• _Exercise description_: Out of the material that follows, write out exactly the lines from the line with "(** [population.forEach(evaluateFitness)] *)" to the line with "Definition compareFitness (a", both ends included, and no others.

=== Stored data ===

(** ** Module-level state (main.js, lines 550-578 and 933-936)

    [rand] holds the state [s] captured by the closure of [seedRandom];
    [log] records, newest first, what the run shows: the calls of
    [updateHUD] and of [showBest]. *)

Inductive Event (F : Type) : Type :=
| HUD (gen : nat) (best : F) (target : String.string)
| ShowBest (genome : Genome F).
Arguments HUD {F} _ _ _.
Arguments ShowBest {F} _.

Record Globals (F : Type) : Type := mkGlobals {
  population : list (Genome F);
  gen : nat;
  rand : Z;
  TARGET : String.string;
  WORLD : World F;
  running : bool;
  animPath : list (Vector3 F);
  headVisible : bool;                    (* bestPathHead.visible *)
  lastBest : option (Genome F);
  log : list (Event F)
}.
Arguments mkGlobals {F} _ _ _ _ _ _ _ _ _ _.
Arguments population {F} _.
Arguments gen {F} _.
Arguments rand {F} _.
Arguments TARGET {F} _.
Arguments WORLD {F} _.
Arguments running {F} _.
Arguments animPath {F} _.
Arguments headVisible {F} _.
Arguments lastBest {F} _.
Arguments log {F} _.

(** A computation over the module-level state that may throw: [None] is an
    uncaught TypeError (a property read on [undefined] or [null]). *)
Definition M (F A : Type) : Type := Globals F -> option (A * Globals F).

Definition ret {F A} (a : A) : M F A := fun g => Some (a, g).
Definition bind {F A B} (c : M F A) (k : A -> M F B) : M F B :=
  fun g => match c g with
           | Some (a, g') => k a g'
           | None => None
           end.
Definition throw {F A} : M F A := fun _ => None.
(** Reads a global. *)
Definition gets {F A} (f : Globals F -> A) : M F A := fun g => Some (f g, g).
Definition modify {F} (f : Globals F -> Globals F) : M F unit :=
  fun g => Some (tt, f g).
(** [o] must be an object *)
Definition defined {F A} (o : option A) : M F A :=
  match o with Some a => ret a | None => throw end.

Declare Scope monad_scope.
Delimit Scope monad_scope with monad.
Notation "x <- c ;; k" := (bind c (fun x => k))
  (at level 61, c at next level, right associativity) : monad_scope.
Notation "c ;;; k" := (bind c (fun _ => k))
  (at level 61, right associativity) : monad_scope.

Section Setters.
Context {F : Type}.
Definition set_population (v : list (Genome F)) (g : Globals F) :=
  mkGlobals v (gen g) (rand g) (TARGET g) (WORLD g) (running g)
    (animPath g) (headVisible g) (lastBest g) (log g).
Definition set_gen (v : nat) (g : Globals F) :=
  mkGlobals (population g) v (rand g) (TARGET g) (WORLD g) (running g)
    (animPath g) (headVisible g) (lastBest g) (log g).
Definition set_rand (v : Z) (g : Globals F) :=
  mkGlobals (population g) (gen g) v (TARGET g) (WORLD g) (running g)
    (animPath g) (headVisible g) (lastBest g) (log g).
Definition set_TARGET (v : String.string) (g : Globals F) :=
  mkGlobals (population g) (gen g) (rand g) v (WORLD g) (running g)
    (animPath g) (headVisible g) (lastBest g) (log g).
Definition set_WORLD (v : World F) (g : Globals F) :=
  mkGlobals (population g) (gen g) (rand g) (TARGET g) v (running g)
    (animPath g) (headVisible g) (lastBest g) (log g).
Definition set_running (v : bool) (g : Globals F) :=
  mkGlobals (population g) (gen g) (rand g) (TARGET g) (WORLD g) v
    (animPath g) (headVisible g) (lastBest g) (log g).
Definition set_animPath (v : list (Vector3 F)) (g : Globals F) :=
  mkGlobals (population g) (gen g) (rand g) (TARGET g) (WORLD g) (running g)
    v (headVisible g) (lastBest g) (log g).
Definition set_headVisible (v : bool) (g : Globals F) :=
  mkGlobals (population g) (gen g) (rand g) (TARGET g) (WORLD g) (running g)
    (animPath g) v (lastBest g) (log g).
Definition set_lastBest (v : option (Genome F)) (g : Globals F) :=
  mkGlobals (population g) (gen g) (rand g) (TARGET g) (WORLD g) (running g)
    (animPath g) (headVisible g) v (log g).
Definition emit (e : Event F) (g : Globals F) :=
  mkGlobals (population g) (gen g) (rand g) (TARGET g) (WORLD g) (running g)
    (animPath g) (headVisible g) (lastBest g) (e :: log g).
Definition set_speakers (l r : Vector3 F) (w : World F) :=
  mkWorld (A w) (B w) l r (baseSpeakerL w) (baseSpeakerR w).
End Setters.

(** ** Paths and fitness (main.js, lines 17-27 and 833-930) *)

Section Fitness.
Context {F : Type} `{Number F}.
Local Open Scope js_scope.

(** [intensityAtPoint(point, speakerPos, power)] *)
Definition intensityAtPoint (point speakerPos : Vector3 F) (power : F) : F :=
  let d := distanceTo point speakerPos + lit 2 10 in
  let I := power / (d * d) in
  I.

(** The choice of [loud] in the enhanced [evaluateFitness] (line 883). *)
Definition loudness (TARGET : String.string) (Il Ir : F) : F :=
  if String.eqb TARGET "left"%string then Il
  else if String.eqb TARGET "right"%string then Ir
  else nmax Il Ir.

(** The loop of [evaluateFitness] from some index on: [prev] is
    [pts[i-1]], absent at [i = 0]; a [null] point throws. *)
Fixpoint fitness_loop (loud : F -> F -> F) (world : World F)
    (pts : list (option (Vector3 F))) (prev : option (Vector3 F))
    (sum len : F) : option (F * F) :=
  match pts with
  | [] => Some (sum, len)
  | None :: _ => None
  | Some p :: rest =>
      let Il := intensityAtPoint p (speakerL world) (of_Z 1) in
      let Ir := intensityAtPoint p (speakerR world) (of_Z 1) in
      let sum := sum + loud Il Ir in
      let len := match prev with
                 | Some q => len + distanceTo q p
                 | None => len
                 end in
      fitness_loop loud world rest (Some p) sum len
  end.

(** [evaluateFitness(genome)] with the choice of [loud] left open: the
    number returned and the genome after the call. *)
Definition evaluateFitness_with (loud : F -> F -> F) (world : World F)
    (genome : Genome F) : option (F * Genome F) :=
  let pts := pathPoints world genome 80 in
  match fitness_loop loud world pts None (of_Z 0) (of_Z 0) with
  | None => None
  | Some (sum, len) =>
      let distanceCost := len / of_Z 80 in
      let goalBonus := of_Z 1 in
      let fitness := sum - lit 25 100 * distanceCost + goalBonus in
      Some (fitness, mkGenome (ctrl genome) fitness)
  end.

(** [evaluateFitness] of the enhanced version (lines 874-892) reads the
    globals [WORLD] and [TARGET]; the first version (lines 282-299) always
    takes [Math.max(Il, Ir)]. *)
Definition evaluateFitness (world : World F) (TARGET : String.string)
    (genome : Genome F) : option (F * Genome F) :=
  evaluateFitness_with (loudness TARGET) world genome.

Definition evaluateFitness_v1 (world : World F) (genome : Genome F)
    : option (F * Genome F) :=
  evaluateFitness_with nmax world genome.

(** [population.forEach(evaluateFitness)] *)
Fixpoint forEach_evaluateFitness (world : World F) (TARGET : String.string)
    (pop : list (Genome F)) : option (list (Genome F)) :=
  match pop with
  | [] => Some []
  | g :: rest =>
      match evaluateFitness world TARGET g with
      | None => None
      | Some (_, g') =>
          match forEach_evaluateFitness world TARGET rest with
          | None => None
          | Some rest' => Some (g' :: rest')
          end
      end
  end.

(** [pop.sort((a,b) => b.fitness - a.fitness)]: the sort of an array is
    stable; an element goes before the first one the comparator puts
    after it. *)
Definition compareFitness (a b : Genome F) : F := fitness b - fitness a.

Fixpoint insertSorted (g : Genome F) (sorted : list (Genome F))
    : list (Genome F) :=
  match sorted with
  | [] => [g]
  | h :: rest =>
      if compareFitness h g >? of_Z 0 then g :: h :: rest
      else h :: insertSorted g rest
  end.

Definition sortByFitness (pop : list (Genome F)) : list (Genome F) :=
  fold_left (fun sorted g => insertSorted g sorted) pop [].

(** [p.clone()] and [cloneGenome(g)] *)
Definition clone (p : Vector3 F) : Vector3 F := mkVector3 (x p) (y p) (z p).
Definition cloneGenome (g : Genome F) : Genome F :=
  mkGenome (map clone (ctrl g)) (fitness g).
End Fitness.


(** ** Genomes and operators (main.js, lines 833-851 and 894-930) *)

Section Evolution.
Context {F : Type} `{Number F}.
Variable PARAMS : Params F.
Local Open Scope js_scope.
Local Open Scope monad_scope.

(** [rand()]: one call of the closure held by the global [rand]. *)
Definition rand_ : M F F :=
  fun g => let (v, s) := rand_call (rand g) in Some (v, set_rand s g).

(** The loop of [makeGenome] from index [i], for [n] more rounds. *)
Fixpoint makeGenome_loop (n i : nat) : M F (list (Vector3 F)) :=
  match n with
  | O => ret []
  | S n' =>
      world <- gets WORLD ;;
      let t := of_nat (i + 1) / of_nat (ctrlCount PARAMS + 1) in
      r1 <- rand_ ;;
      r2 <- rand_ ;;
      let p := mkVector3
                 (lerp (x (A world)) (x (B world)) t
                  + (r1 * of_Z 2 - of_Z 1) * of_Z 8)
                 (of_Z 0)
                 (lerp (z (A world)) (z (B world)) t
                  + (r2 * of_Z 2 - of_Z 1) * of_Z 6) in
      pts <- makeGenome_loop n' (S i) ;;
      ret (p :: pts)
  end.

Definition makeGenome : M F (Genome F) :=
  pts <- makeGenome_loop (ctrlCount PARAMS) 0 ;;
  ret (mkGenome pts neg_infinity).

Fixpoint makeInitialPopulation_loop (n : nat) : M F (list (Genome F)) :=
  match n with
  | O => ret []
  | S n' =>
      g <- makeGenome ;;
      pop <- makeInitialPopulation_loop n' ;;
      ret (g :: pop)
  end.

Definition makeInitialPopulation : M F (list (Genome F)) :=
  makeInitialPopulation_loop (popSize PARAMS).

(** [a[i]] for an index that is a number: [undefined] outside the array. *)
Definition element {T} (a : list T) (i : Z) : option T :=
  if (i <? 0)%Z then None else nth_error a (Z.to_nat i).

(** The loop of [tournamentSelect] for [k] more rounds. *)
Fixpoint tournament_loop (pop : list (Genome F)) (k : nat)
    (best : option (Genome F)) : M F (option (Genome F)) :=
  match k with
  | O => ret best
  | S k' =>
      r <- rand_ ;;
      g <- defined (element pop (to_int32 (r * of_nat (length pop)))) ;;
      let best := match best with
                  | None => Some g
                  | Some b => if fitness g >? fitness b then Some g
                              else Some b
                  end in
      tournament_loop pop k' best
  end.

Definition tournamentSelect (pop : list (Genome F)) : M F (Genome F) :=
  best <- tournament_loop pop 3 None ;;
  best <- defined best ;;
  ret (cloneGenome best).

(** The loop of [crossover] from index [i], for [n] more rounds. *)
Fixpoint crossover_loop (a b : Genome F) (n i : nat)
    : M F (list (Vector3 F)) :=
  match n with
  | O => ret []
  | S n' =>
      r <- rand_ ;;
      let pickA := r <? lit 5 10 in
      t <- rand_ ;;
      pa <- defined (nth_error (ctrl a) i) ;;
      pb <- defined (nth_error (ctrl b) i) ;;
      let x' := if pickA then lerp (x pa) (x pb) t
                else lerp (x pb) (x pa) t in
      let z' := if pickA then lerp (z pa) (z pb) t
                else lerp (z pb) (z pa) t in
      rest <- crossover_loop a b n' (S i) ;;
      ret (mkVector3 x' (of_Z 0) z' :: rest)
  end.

===

• _Task response_:
(** [population.forEach(evaluateFitness)] *)
Fixpoint forEach_evaluateFitness (world : World F) (TARGET : String.string)
    (pop : list (Genome F)) : option (list (Genome F)) :=
  match pop with
  | [] => Some []
  | g :: rest =>
      match evaluateFitness world TARGET g with
      | None => None
      | Some (_, g') =>
          match forEach_evaluateFitness world TARGET rest with
          | None => None
          | Some rest' => Some (g' :: rest')
          end
      end
  end.

(** [pop.sort((a,b) => b.fitness - a.fitness)]: the sort of an array is
    stable; an element goes before the first one the comparator puts
    after it. *)
Definition compareFitness (a b : Genome F) : F := fitness b - fitness a.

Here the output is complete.